Anyway, we're always in a process of reification. you want to then practice you want to break through the process of reification in other words representational thinking reinforces representational thinking and one way to do that is to really develop spontaneity So you begin to listen to yourself with some subtlety and follow little spontaneous movements. Another way is to interrupt tendencies to move. In Zen practice you have both. For example, you're sitting and you have an itch.

[96:53]

An itch, yeah. An itch. An itch, ah. An edge, yeah. You also have an edge too, but we'll come to that later. If you scratch that itch, you stop something happening.
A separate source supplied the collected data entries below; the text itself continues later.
(* ===== verification/Prelude.v ===== *)
(** * Verification of the ublksrv userspace block driver

    ublksrv lets a process serve a Linux block device.  The kernel driver
    hands each block request to the process as the completion of an io_uring
    command, one command per tag of a queue; the process has the request served
    by a target (null, loop, nbd, ...) and gives the result back with the next
    command for that tag.  This library models the program's own logic as
    executable functions and proves what makes it correct.  It is about the
    sources under src/lib, src/include, src/targets and src/utils and the two
    demos.

    ** The parts and how they interact

    - A control device (lib/ublksrv_cmd.c) sends commands to /dev/ublk-control:
      adding, starting, stopping and deleting a device, its parameters, queue
      affinity and recovery.
    - The JSON description (lib/ublksrv_json.cpp) holds what is needed to
      rebuild a device; the daemon stores it behind its pid in a file, and
      recovery reads it back.
    - A queue (lib/ublksrv.c) sends one command per tag, dispatches completions
      to the target, keeps count of what is in flight and ends once the driver
      took the device away.  With batch I/O (lib/ublksrv_batch.c) tags travel
      in buffers of many elements instead.
    - A target implements the callbacks of [struct ublksrv_tgt_type]: it is
      called for a new request, for completions of its own ring entries, for
      events, and once at the end of an iteration.  The bundled targets are
      coroutines (targets/include/ublksrv_tgt.h).  The nvme target drives a
      controller itself: it builds commands in rings shared with the device and
      polls for completions at the end of each iteration.  The nfs and iscsi
      targets hand each request to a client library and complete it in the
      library's callback.
    - I/O offload (lib/ublksrv_aio.c) lets a target hand requests to a worker
      thread, over lists protected by spin locks and an eventfd.  The event demo
      (demo_event.c) is a complete user of it; the null demo (demo_null.c) answers
      in the queue's thread.
    - The daemon (targets/ublksrv_tgt.cpp) adds a device, sets its target up,
      runs one thread per queue, starts the device and tells its parent; or it
      takes a device over from a daemon that died.  The command line program
      (targets/ublk.cpp) runs the target's program for "add" and "recover" and
      deletes, lists and queries devices itself.

    ** Files

    - Prelude: machine-width integers with their wrap-around, bit tests,
      rounding, errno values, tactics.  Bytes: byte buffers with little-endian
      accesses and slices; an access outside the buffer is [None].  Endian: the
      byte order conversions of the targets.
    - UblkCmd: include/ublk_cmd.h and the packed words of include/ublksrv.h
      (user_data, ublk_pos, unique tags, ioctl encodings).
    - Uring: the submission side of io_uring as a class [Uring] of operations
      with its laws [UringLaws], and a bounded ring that satisfies them; slots
      that can be changed after they were filled ([UringSlots]).
    - QueueTypes: [struct _ublksrv_queue], [struct ublk_io] and the target's
      callbacks as records.  Batch, Queue: the operations of
      lib/ublksrv_batch.c and the queue half of lib/ublksrv.c, one definition
      per function, in explicit state passing.  [None] is a failed assertion
      or an access outside an array.
    - QueueSpec: the abstract queue (who owns each tag: driver, ring or target)
      and the simulation relation; the contract a target's callbacks keep.
      QueueSystem: the transition system of driver, ring, queue and target,
      its reachable states and the theorems about them.
    - Aio, AioCtx: lib/ublksrv_aio.c with its lists linked through a heap of
      requests.  A region under a lock is one step.
    - Target: the coroutine framework.  Null, Loop, Nbd: the I/O paths of the
      three targets.  LoopDisk: what the loop target's entries do to the bytes of
      the backing file, against a kernel that executes them (class [LoopKernel]).
    - Params, Json: the structures of a device's description and every reader
      and writer of lib/ublksrv_json.cpp; the text format is a class
      [JsonText] with the law that parsing undoes printing.
    - DmaBuf: targets/dma_buf.c.  Nvme, NvmeDma, NvmeRing, NvmeIo: the nvme
      target (targets/nvme/ublk.nvme_vfio.cpp): data pointers, the buffer pool,
      the submission and completion rings against a controller, the request
      path.  NvmeAdmin, NvmeAdminSpec: registers, admin queue and admin commands
      against a controller (class [NvmeCtrl]); NvmeVfio: binding and opening the
      device over an interface of the system ([VfioSys]); NvmeInit, NvmeInitSpec:
      huge pages ([HugePages]) and the callbacks of set-up and tear-down.
    - EventTgt: what the targets over client libraries share, against a class
      [EventLib] (libnfs and libiscsi are not in the repository).  Nfs, Iscsi: the
      request paths of targets/ublk.nfs.cpp and targets/ublk.iscsi.cpp, with what
      each asks of its library ([NfsLib], [IscsiLib]).  LibWorld: descriptors and
      connections as a ledger; NfsSetup, IscsiSetup: set-up, recovery and
      tear-down of the two targets ([NfsApi], [IscsiApi]).
    - DemoIo: the event demo's requests and its I/O thread; DemoUring: the parts of
      its io_uring thread, and the null demo's callback; DemoLoop: the loop of that
      thread, as a transition system with the queue's thread and the kernel; Demo:
      set-up, signal handlers and main of both demos, and utils/ublk_user_id.c.
    - Ctrl: lib/ublksrv_cmd.c against a class [CtrlKernel] for ring and driver.
    - QueueSetup: set-up and tear-down of a queue in lib/ublksrv.c, in memory
      that holds what it held before; DevSetup: a device of the library, its
      target's set-up and its pid file.  QueueThread: the thread of a queue,
      from set-up to tear-down.
    - Cpuset: the CPU sets of lib/utils.c.
    - TgtInit: the set-up and recovery of the null and loop targets, over an
      interface of the file system; JsonDoc: what a sequence of writes leaves
      in a description; TgtInitSpec: the theorems about them.
    - NbdHandshake: targets/nbd/nbd-client.c and cliserv.c in a monad of a
      byte stream; NbdSetup: the connections of the nbd target, its options and
      its recovery.
    - SdProto, Sheep, SheepTgt, SheepSetup: the sheepdog target: identifiers and
      hashes of objects, messages, requests over a socket to the cluster (class
      [SdSock]), the target's callbacks, its options and its recovery.
    - Daemon, DaemonSpec: targets/ublksrv_tgt.cpp.  Report: what is reported of a
      device (ublksrv_ctrl_dump), the run directory and the options of "recover".
      Cli: targets/ublk.cpp.
    - The files called Examples: concrete rings, targets, drivers, documents,
      servers and clusters, at which the theorems with hypotheses are applied.

    ** What the theorems show

    - Queue: for queues without batch I/O (UBLK_F_BATCH_IO is not set), in
      every reachable state and for every target that keeps its contract,
      handling a completion never fails; cmd_inflight is the number
      of commands the driver holds; each tag follows the
      FETCH/COMMIT/GET_DATA protocol; a queue that reports itself done has
      nothing left anywhere, and the driver's abort of all commands leads
      there.  Start-up hands every tag to the driver, with batch I/O too.
    - Batch: what is completed is what the driver reads from the commit
      buffer; allocation; the double free of a failed allocation.
    - Offload: both workers terminate and process every request exactly once,
      for submission functions with effects too, results reach their own queue,
      and every context that was given work is woken up.
    - Targets: the loop device is a disk: in every copy mode a read or write
      transfers the bytes of the request's sectors and no others, and is answered
      with their number; the NBD wire format, matching of replies to requests by generation, and
      send chains that no other entry cuts.
    - NVMe: with an IOMMU the data pointers, PRPs with their list or an SGL,
      make the controller transfer exactly the bytes of the buffer; every tag has buffers of its own; the submission ring is
      a FIFO between target and controller in every interleaving; the end of
      an iteration completes what the controller has posted, once and in
      order.  Bring-up ends with a controller that has executed the admin commands
      it was sent, in order; a failed set-up closes every descriptor it opened; a
      timed out admin command shifts the answers of all later ones.
    - Client libraries: every request is handed to the library with the offset,
      length and buffer the driver asked for, and every answer of the library
      reaches the driver with its result, for the right tag; the connections
      opened at set-up are the ones tear-down closes, except where stated.
    - Demos: requests that were offloaded are completed with the result of their
      system call, whenever the I/O thread runs; the io_uring thread loses no
      request and keeps its eventfd polled in every reachable state; the device is started in the right
      order and deleted at the end.
    - Description: what is written is what is read, directly and through the
      pid file.  Control: commands are well formed, with the
      arguments of their operation, and the device information is the first the
      driver gives.
    - Life of a queue: what set-up builds is an initial state of the transition
      system, the thread's loop ends only when nothing is left of the queue
      with the driver or in the ring, and tear-down then gives back what set-up
      took, each thing once.
    - Life of a device: the order in which a daemon starts it, recovery of loop,
      nbd and sheepdog devices from their descriptions, deletion after stopping,
      and the bounds of every wait.  The text of a queue thread's CPUs fits its
      buffer for every set; the run directory is made with its parents.
    - Handshake: negotiation with a server for every way the byte stream is cut
      into reads and writes.  Sheepdog: what a read returns of the disk,
      also when the cluster leaves out zero sectors;
      the two hashes of an identifier agree.
    - Several theorems state where the code does not do what it means to; they
      are the ones whose comments say so (an unanswered request, a flag lost to
      a shift, a wrapped counter, an overrun buffer, a wrong stride, a write to
      object 0, a socket closed twice).

    ** Bounds and fuel

    Loops over tags, queues and buffers recurse on their number.  The list
    loops of the offload worker take the size of the heap plus one, since each
    round unlinks a request; the receiving loop of the nbd target takes one
    round per request in flight plus one; writing the description takes 17
    rounds, since each adds 512 bytes and none starts at 8192 or above; polling
    an nvme completion ring takes at most its size plus one rounds, and an
    iteration polls twice; a PRP list has at most 512 entries.  Opening the
    char device takes at most 11 attempts, beginning recovery 300 rounds and the
    test that ends them, waiting for a
    daemon to go away 30; an admin command and the end of a shutdown are polled
    for 5000 times, the controller's ready bit 5001 times, an unbound driver is
    waited for 50 times; parsing CPU sets takes the length of the text plus
    one.  The retries of a sheepdog request and the reading loops of the nbd
    handshake have no bound in the code: their definitions take fuel, and the
    theorems state how much is enough for the cases they are about.
    Theorems that a loop finishes are stated with these bounds, and running out
    of fuel is [None], which they exclude.

    ** What is not modelled

    The JSON library (include/nlohmann), whose printing and parsing are an
    interface; libnfs and libiscsi, which are interfaces too; the TLS branch of
    the nbd client, which is not compiled in; socket options, thread names and
    the protection against the OOM killer (system calls whose result nothing
    depends on); structures of the sheepdog protocol and of zoned devices that the
    program does not use; accessors that only store or return a pointer
    (ublksrv_ctrl_prep_recovery, which no program here calls, and the like).
    A failing epoll_wait(2), after which the library's loop runs past its array,
    and a pid file whose description has no terminator, which is read past its
    end, are outside the model. Memory ordering between threads is not modelled:
    what the code does under a lock is one step. The loop target's effect on the
    backing file is stated for entries the kernel carries out in full; a short
    transfer reaches the driver as its result does (Target, Loop). Logging and
    help texts are left out, and of what is printed the report of a device and
    the driver's features are kept; the words of a command line reach the
    definitions as getopt_long(3) returns them.

    ** Order of the development

    Queue, batch and offload first, then the targets' request paths, the life of
    a queue, of a target and of a device, the demos, and last the composition of
    a target with the kernel that serves its entries (LoopDisk, DemoLoop).  The
    same composition for null and nbd (whose server would be the disk) would come
    next. *)

From stdpp Require Export base tactics list gmap numbers option strings relations.
From Stdlib Require Export ZArith Lia.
But you don't suppress the itch either. You just stay in the middle of the itch. Sometimes they can become very intense, like you're burning. Particularly as your practice is more settled. And then it begins to feel like you've got a jumping termite or something. Because if you finally don't scratch it here, It appears here. Then up here. Then here. And what's really happening is you're beginning to experience your meridians from inside.

[98:00]

In fact, the acupuncture points were discovered from inside and real acupuncture teachers know them from inside. You can feel from inside where they are. Now, if you move, you stop that process from happening. Now I'm only using that as an example of how sitting still works to break reification. Now the reason I chose the title The Body of the World is because Buddhism is inherently philosophical. It's interesting. I believe English has far more nouns than German. But German has far more verbs than English. And there the two may meet.

[99:23]

Okay. So, Buddhism is inherently philosophical. But that philosophy is always related to practice. When you study Buddhism as a teaching and you see parts that look philosophical, if you can't actually practice that teaching, it's not Buddhism. Or you don't understand it. If you understand it in a way that you can't do it, then you're not understanding. It's kind of a rule of Buddhism. Okay. Now, one reason, or the main reason, it's inherently philosophical. Because Buddhism says, so as the world goes, so you go.

[100:23]

How the world exists is how you exist. And if you don't know how the world exists, you don't know how you exist. Because it's the same substance, the same process, the same dynamic. So one of the ways of understanding yourself is to see how the world exists. Okay, now Buddhism is not intellectual. I'm bringing this up because some of you are going to think what I'm saying is too intellectual. And I think because we have such active mental lives, we want our religious, spiritual, meditative practice to be simple. That's okay, but that's not Buddhism then. Or you'd have to practice it in a monastic context with a teacher where you're getting it through other channels.